WHAT YOU SHOULD DO:
Consider the listing below. Extract exactly the lines from the line containing "Import ListNotations." to the line containing "(msg : string).", both included.

DATASET:
(** X25. Clipping a non-empty array to the full range changes
    nothing: with the bounds [0, 100], and so with the single numbers
    0 and 100, [clip] returns the array as it is. *)
Theorem clip_full_range (c : list Q) :
  c ≠ [] →
  clip c (PercPair 0 100) = Ok c
  ∧ clip c (PercScalar 0) = Ok c
  ∧ clip c (PercScalar 100) = Ok c.
Proof.
  intros Hne.
  assert (clip c (PercPair 0 100) = Ok c) as Hfull.
  { unfold clip. rewrite percentile_pair by first [done|lra]. f_equal.
    transitivity (map id c); [|apply map_id].
    unfold Np.clip. apply map_ext_in. intros x Hx.
    apply list_elem_of_In in Hx.
    destruct (sample_between c x Hx) as [Hmin Hmax].
    unfold Np.clip1, Np.maximum, Np.minimum.
    by rewrite (proj2 (Qltb_false _ _) Hmin), (proj2 (Qltb_false _ _) Hmax). }
  split_and!; [done|exact Hfull|exact Hfull].
Qed.

(** X26. Clipping between two percentiles [lo <= hi] keeps the length
    of a non-empty array, puts every value between the two bounds and
    keeps the order of the values: where one value was no larger than
    another before, it is no larger after. *)
Theorem clip_within_bounds (c : list Q) (lo hi : Q) :
  c ≠ [] → (0 <= lo)%Q → (lo <= hi)%Q → (hi <= 100)%Q →
  ∃ lb ub r,
    Np.percentile c [lo; hi] = Ok [lb; ub]
    ∧ clip c (PercPair lo hi) = Ok r
    ∧ length r = length c
    ∧ Forall (λ y, (lb <= y)%Q ∧ (y <= ub)%Q) r
    ∧ ∀ i j x y x' y',
        c !! i = Some x → c !! j = Some y →
        r !! i = Some x' → r !! j = Some y' →
        (x <= y)%Q → (x' <= y')%Q.
Proof.
  intros Hne H0 Hlh H100.
  destruct (clip_pair c lo hi Hne H0 Hlh H100) as (lb & ub & Hp & Hle & Hc).
  set (f := λ x : Q, if Np.Qltb x lb then lb else if Np.Qltb ub x then ub else x) in *.
  assert (∀ x, (lb <= f x)%Q ∧ (f x <= ub)%Q) as Hb.
  { intros x. unfold f.
    destruct (Np.Qltb x lb) eqn:H1; [split; lra|].
    apply Qltb_false in H1.
    destruct (Np.Qltb ub x) eqn:H2; [split; lra|].
    apply Qltb_false in H2. split; lra. }
  assert (∀ x y, (x <= y)%Q → (f x <= f y)%Q) as Hmono.
  { intros x y Hxy. unfold f.
    destruct (Np.Qltb x lb) eqn:H1, (Np.Qltb y lb) eqn:H2;
      rewrite ?Qltb_true, ?Qltb_false in *;
      destruct (Np.Qltb ub x) eqn:H3, (Np.Qltb ub y) eqn:H4;
      rewrite ?Qltb_true, ?Qltb_false in *; lra. }
  exists lb, ub, (map f c). split_and!; [done|done| | |].
  - apply length_map.
  - apply Forall_forall. intros y Hy. apply list_elem_of_fmap in Hy as (x & -> & _).
    apply Hb.
  - intros i j x y x' y' Hi Hj Hi' Hj' Hxy.
    change (map f c) with (f <$> c) in Hi', Hj'.
    rewrite list_lookup_fmap, Hi in Hi'. rewrite list_lookup_fmap, Hj in Hj'.
    simpl in *. injection Hi' as <-. injection Hj' as <-. by apply Hmono.
Qed.

(** X27. A percentile outside [0, 100] is refused before the data are
    looked at: [clip] raises the [ValueError] of [np.percentile] for
    every array, the empty one included. *)
Theorem clip_invalid_percentile (c : list Q) :
  (∀ p, Np.valid_percentile p = false →
        clip c (PercScalar p)
        = Raise (ValueError "Percentiles must be in the range [0, 100]"))
  ∧ (∀ lo hi, Np.valid_percentile lo = false ∨ Np.valid_percentile hi = false →
              clip c (PercPair lo hi)
              = Raise (ValueError "Percentiles must be in the range [0, 100]")).
Proof.
  split.
  - intros p Hp. unfold clip.
    destruct (Np.Qltb p 50); rewrite percentile_invalid; try done; simpl;
      rewrite Hp; by rewrite ?andb_false_r.
  - intros lo hi Hq. unfold clip. rewrite percentile_invalid; [done|]. simpl.
    destruct Hq as [-> | ->]; by rewrite ?andb_false_r.
Qed.

(** X28. Bounds given in the wrong order are not put right: with the
    percentiles [hi, lo] for [lo <= hi], every value of a non-empty
    array is replaced by the lower percentile. *)
Theorem clip_reversed_bounds (c : list Q) (lo hi : Q) :
  c ≠ [] → (0 <= lo)%Q → (lo <= hi)%Q → (hi <= 100)%Q →
  ∃ b r,
    Np.percentile c [lo] = Ok [b]
    ∧ clip c (PercPair hi lo) = Ok r
    ∧ length r = length c
    ∧ Forall (λ y, (y == b)%Q) r.
Proof.
  intros Hne H0 Hlh H100.
  pose proof (sort_sorted c) as Hs. pose proof (sort_nonempty c Hne) as Hsne.
  pose proof (lerp_sorted_mono _ lo hi Hs Hsne H0 Hlh H100) as Hle.
  exists (Np.lerp_sorted (QSort.sort c) lo),
         (Np.clip c (Np.lerp_sorted (QSort.sort c) hi)
                    (Np.lerp_sorted (QSort.sort c) lo)).
  split_and!.
  - unfold Np.percentile, Np.valid_percentile. simpl.
    rewrite !(proj2 (Qle_bool_iff _ _)) by lra. simpl. by destruct c.
  - unfold clip. by rewrite percentile_pair by first [done|lra].
  - apply length_map.
  - apply Forall_forall. intros y Hy. unfold Np.clip in Hy.
    apply list_elem_of_fmap in Hy as (x & -> & _).
    unfold Np.clip1, Np.minimum, Np.maximum.
    destruct (Np.Qltb x _) eqn:H1; rewrite ?Qltb_true, ?Qltb_false in H1;
      destruct (Np.Qltb _ _) eqn:H2; rewrite ?Qltb_true, ?Qltb_false in H2; lra.
Qed.

(** X29. [default_size] fails on a dataset without observations and
    on no other.  The size is positive, above 10 under the style
    ['scvelo'], and a dataset with more observations never gets the
    larger markers. *)
Theorem default_size_bounds (style : string) (ad : AnnData) :
  (default_size style ad = None ↔ n_obs ad = 0)
  ∧ ∀ s, default_size style ad = Some s →
         (0 < s)%Q
         ∧ (style = "scvelo" → (10 < s)%Q)
         ∧ ∀ ad' s', n_obs ad ≤ n_obs ad' →
                     default_size style ad' = Some s' → (s' <= s)%Q.
Proof.
  assert (∀ n : nat, n ≠ 0 → (0 < inject_Z (Z.of_nat n))%Q) as Hpos.
  { intros n Hn. change 0%Q with (inject_Z 0). rewrite <- Zlt_Qlt. lia. }
  assert (∀ n : nat, n ≠ 0 → (0 < 120000 / inject_Z (Z.of_nat n))%Q) as Hadj.
  { intros n Hn. apply Qlt_shift_div_l; [by apply Hpos|lra]. }
  unfold default_size. split.
  - destruct (n_obs ad =? 0)%nat eqn:Hn.
    + apply Nat.eqb_eq in Hn. done.
    + apply Nat.eqb_neq in Hn. split; [done|by intros].
  - intros s Hs.
    destruct (n_obs ad =? 0)%nat eqn:Hn; [done|]. apply Nat.eqb_neq in Hn.
    injection Hs as <-.
    pose proof (Hadj _ Hn) as Ha.
    set (a := (120000 / inject_Z (Z.of_nat (n_obs ad)))%Q) in *.
    split_and!.
    + destruct (String.eqb style "scvelo"); [|done].
      apply Qlt_shift_div_l; lra.
    + intros ->. simpl. apply Qlt_shift_div_l; lra.
    + intros ad' s' Hle Hs'.
      destruct (n_obs ad' =? 0)%nat eqn:Hn'; [done|]. apply Nat.eqb_neq in Hn'.
      injection Hs' as <-.
      pose proof (Hpos _ Hn) as Hp. pose proof (Hpos _ Hn') as Hp'.
      set (a' := (120000 / inject_Z (Z.of_nat (n_obs ad')))%Q).
      assert (a' <= a)%Q as Haa.
      { unfold a'. apply Qle_shift_div_r; [done|].
        assert (a * inject_Z (Z.of_nat (n_obs ad)) == 120000)%Q as Heq
          by (unfold a; field; lra).
        assert (inject_Z (Z.of_nat (n_obs ad)) <= inject_Z (Z.of_nat (n_obs ad')))%Q
          as Hnn by (rewrite <- Zle_Qle; lia).
        nra. }
      destruct (String.eqb style "scvelo"); [|done].
      apply Qle_shift_div_r; [lra|].
      assert ((a + 20) / 2 * 2 == a + 20)%Q as -> by field. lra.
Qed.

End MoreClip.

Section Titles.

Context `{Imports}.

Lemma replace_underscore (s : string) (i : nat) :
  String.get i (Py.replace s "_" " ") ≠ Some "_"%char.
Proof.
  unfold Py.replace. revert i. induction s as [|ch s IH]; intros i; [done|].
  cbn [Py.replace_from String.prefix].
  destruct (ascii_dec "_" ch) as [<-|Hne].
  - assert (String.prefix "" s = true) as -> by by destruct s.
    change (String.length "_" - 1) with 0.
    change (" " +:+ ?r) with (String " " r).
    destruct i as [|i]; simpl; [done|apply IH].
  - destruct i as [|i]; simpl; [congruence|apply IH].
Qed.

(** X30. Whatever title, layer and colour key are given, the title
    set on the axes contains no underscore. *)
Theorem set_title_no_underscore (title layer color : option string) (i : nat) :
  String.get i (set_title title layer color) ≠ Some "_"%char.
Proof.
  unfold set_title.
  destruct title as [t|]; [destruct (negb (is_color_like t))|];
    try apply replace_underscore;
    (destruct color as [c|]; [destruct (negb (is_color_like c))|]);
    destruct layer; try apply replace_underscore; by destruct i.
Qed.

End Titles.
(** * Nas-Everything-search: the index build-and-serve engine of main.go

    A shallow embedding of [main.go]: the SQLite store with its two tables,
    the rebuild transaction of [scanAndSave], the [/get] handler and the
    start-up sequence of [main], followed by the properties of the
    specification that were checked against them.

    Conventions.  A Go [string] is a [string], read as its bytes; an
    [int64] that the program only stores and copies is a [Z]; a Go
    [map[string]int64] is a [gmap string Z]; a value of type [error] is an
    [error]; a function that returns [(T, error)] returns a [result T].
    State that the Go code mutates (the transaction, the path cache, the
    counters, the log) is passed explicitly. *)

From Stdlib Require Import ZArith List Ascii String Bool DecimalString.
From stdpp Require Import base option list gmap strings fin_maps.
Import ListNotations.

Local Open Scope string_scope.
Local Open Scope Z_scope.
Local Open Scope list_scope.

(* stdpp keeps [append] folded; the proofs below compute with it. *)
#[local] Arguments String.append _ _ : simpl nomatch.

(* ===================================================================== *)
(** * Errors and results *)
(* ===================================================================== *)

(** Go's [error] values that the program can meet: [sql.ErrNoRows], which
    [Row.Scan] returns when a query produced no row, and an error reported
    by the database driver or the operating system. *)
Inductive error : Type :=
  | ErrNoRows
  | ErrDriver (msg : string).

(** What a Go function that returns [(T, E)] gives back, for an error type
    [E]: the value, or the error. *)
Inductive outcome_of (E A : Type) : Type :=
  | Ok (a : A)
  | Err (e : E).
Arguments Ok {E A} a.
Arguments Err {E A} e.

(** The common case, where the error is an [error] whose text the program
    logs or sends. *)
Definition result : Type -> Type := outcome_of error.

Definition error_message (e : error) : string :=
  match e with
  | ErrNoRows => "sql: no rows in result set"
  | ErrDriver msg => msg
  end.

(* ===================================================================== *)
(** * Strings *)
(* ===================================================================== *)

Module Str.





Fixpoint existsc (f : ascii -> bool) (s : string) : bool :=
  match s with
  | EmptyString => false
  | String c s' => f c || existsc f s'
  end.

(** Go's [strings.Split] for a one-character separator: the pieces
    between the separators, in order; never the empty list. *)
Fixpoint split_on (sep : ascii) (s : string) : list string :=
  match s with
  | EmptyString => [EmptyString]
  | String c s' =>
      if Ascii.eqb c sep then EmptyString :: split_on sep s'
      else match split_on sep s' with
           | [] => [String c EmptyString]
           | w :: ws => String c w :: ws
           end
  end.

Fixpoint join_with (sep : string) (l : list string) : string :=
  match l with
  | [] => EmptyString
  | [w] => w
  | w :: ws => w +:+ sep +:+ join_with sep ws
  end.

End Str.

(* ===================================================================== *)
(** * The store: SQLite as the program uses it *)
(* ===================================================================== *)

Module Sqlite.
Lemma authenticate_no_result (self : strategy) (req options r : value) :
  nullish req = false ->
  all_present self req = true ->
  verifyJwt (jwt_arg self req) = Normal r ->
  nullish r = true ->
  authenticate self req options
  = ([VerifyJwt (jwt_arg self req)], Throw (NoProperties r "verified")).
Proof.
  intros Hreq Hp Hr Hn. to_collaborator self req Hreq Hp.
  rewrite (call_verifyJwt_normal _ _ _ Hr), bind_normal.
  rewrite (get_nullish r "verified" Hn), bind_raise. reflexivity.
Qed.

Lemma authenticate_no_payload (self : strategy) (req options r : value) :
  nullish req = false ->
  all_present self req = true ->
  verifyJwt (jwt_arg self req) = Normal r ->
  nullish r = false ->
  nullish (prop r "payload") = true ->
  authenticate self req options
  = ([VerifyJwt (jwt_arg self req)],
     Throw (NoProperties (prop r "payload") "sub")).
Proof.
  intros Hreq Hp Hr Hr0 Hn. to_collaborator self req Hreq Hp.
  rewrite (call_verifyJwt_normal _ _ _ Hr), bind_normal.
  rewrite !(get_object r) by exact Hr0. rewrite !bind_ret.
  rewrite (get_nullish _ "sub" Hn), bind_raise. reflexivity.
Qed.
(** ** C4: the tie-breaking of the seam finder *)

(** C4.  In the seam that seamSearch returns, the entry of the last row
    is a column of least cumulative energy in that row with only strictly
    greater values to its left (the row holding no NaN), and the entry of
    every other row follows from the entry [prev] below it by comparing
    the straight, left and right candidates in that order with strict
    less-than: the straight column is kept unless a neighbour is strictly
    smaller, the left neighbour, once taken, is kept unless the right one
    is strictly smaller than it, and the right neighbour is taken only
    when it is strictly smaller than both. *)
Theorem seamSearch_tie_breaking (energy : Mat float) (W H : Z) :
  Mat_full energy → cols energy = W → rows energy = H →
  1 ≤ W → 1 ≤ H →
  ∃ cum seam,
    cumulative energy = Some cum ∧ seamSearch energy = Some seam ∧
    (∃ c, buf_get seam (H - 1) = Some c ∧ 0 ≤ c < W ∧
          (row_ordered cum (H - 1) → leftmost_min (value cum (H - 1)) W c)) ∧
    (∀ i, 0 ≤ i < H - 1 →
          ∃ prev c,
            buf_get seam (i + 1) = Some prev ∧ buf_get seam i = Some c ∧
            c = spec_choice (value cum i) prev W ∧
            ((0 < prev → PrimFloat.ltb (value cum i (prev - 1)) (value cum i prev) = false) →
             (prev < W - 1 → PrimFloat.ltb (value cum i (prev + 1)) (value cum i prev) = false) →
             c = prev) ∧
            (0 < prev →
             PrimFloat.ltb (value cum i (prev - 1)) (value cum i prev) = true →
             (prev < W - 1 →
              PrimFloat.ltb (value cum i (prev + 1)) (value cum i (prev - 1)) = false) →
             c = prev - 1) ∧
            (c = prev + 1 →
             PrimFloat.ltb (value cum i (prev + 1)) (value cum i prev) = true ∧
             (0 < prev →
              PrimFloat.ltb (value cum i (prev - 1)) (value cum i prev) = true →
              PrimFloat.ltb (value cum i (prev + 1)) (value cum i (prev - 1)) = true))).
Proof.
  intros Hfull <- <- Hw Hh.
  destruct (seamSearch_spec energy Hfull Hh Hw)
    as (cum & seam & c0 & Hcum & Hrun & Hmin & Hlast & Hlen & Hseam).
  destruct (cumulative_full energy cum Hfull) as (Hcfull & Hr & Hc); [lia..|done|].
  rewrite Hr, Hc in *.
  exists cum, seam. repeat split; [done|done|..].
  - destruct (minLoc_x_leftmost cum (rows energy - 1) Hcfull) as (c & Hc' & Hrange & _ & Hleft);
      [lia..|].
    assert (c = c0) as -> by congruence.
    exists c0. rewrite Hc in *. done.
  - intros i Hi.
    destruct (Hseam i) as (c & Hget & _ & Hrule); [lia|].
    destruct Hrule as (prev & Hprev & ->); [lia|].
    destruct (Hseam (i + 1)) as (prev' & Hprev' & Hprange & _); [lia|].
    assert (prev' = prev) as -> by congruence.
    exists prev, (spec_choice (value cum i) prev (cols energy)).
    do 3 (split; [done|]). split; [|split].
    + apply spec_choice_straight.
    + apply spec_choice_left.
    + intros Hright.
      destruct (spec_choice_right (value cum i) prev (cols energy)) as (_ & Hlt & Hboth);
        [lia|done|done].
Qed.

ANSWER:
Import ListNotations.

Local Open Scope string_scope.
Local Open Scope Z_scope.
Local Open Scope list_scope.

(* stdpp keeps [append] folded; the proofs below compute with it. *)
#[local] Arguments String.append _ _ : simpl nomatch.

(* ===================================================================== *)
(** * Errors and results *)
(* ===================================================================== *)

(** Go's [error] values that the program can meet: [sql.ErrNoRows], which
    [Row.Scan] returns when a query produced no row, and an error reported
    by the database driver or the operating system. *)
Inductive error : Type :=
  | ErrNoRows
  | ErrDriver (msg : string).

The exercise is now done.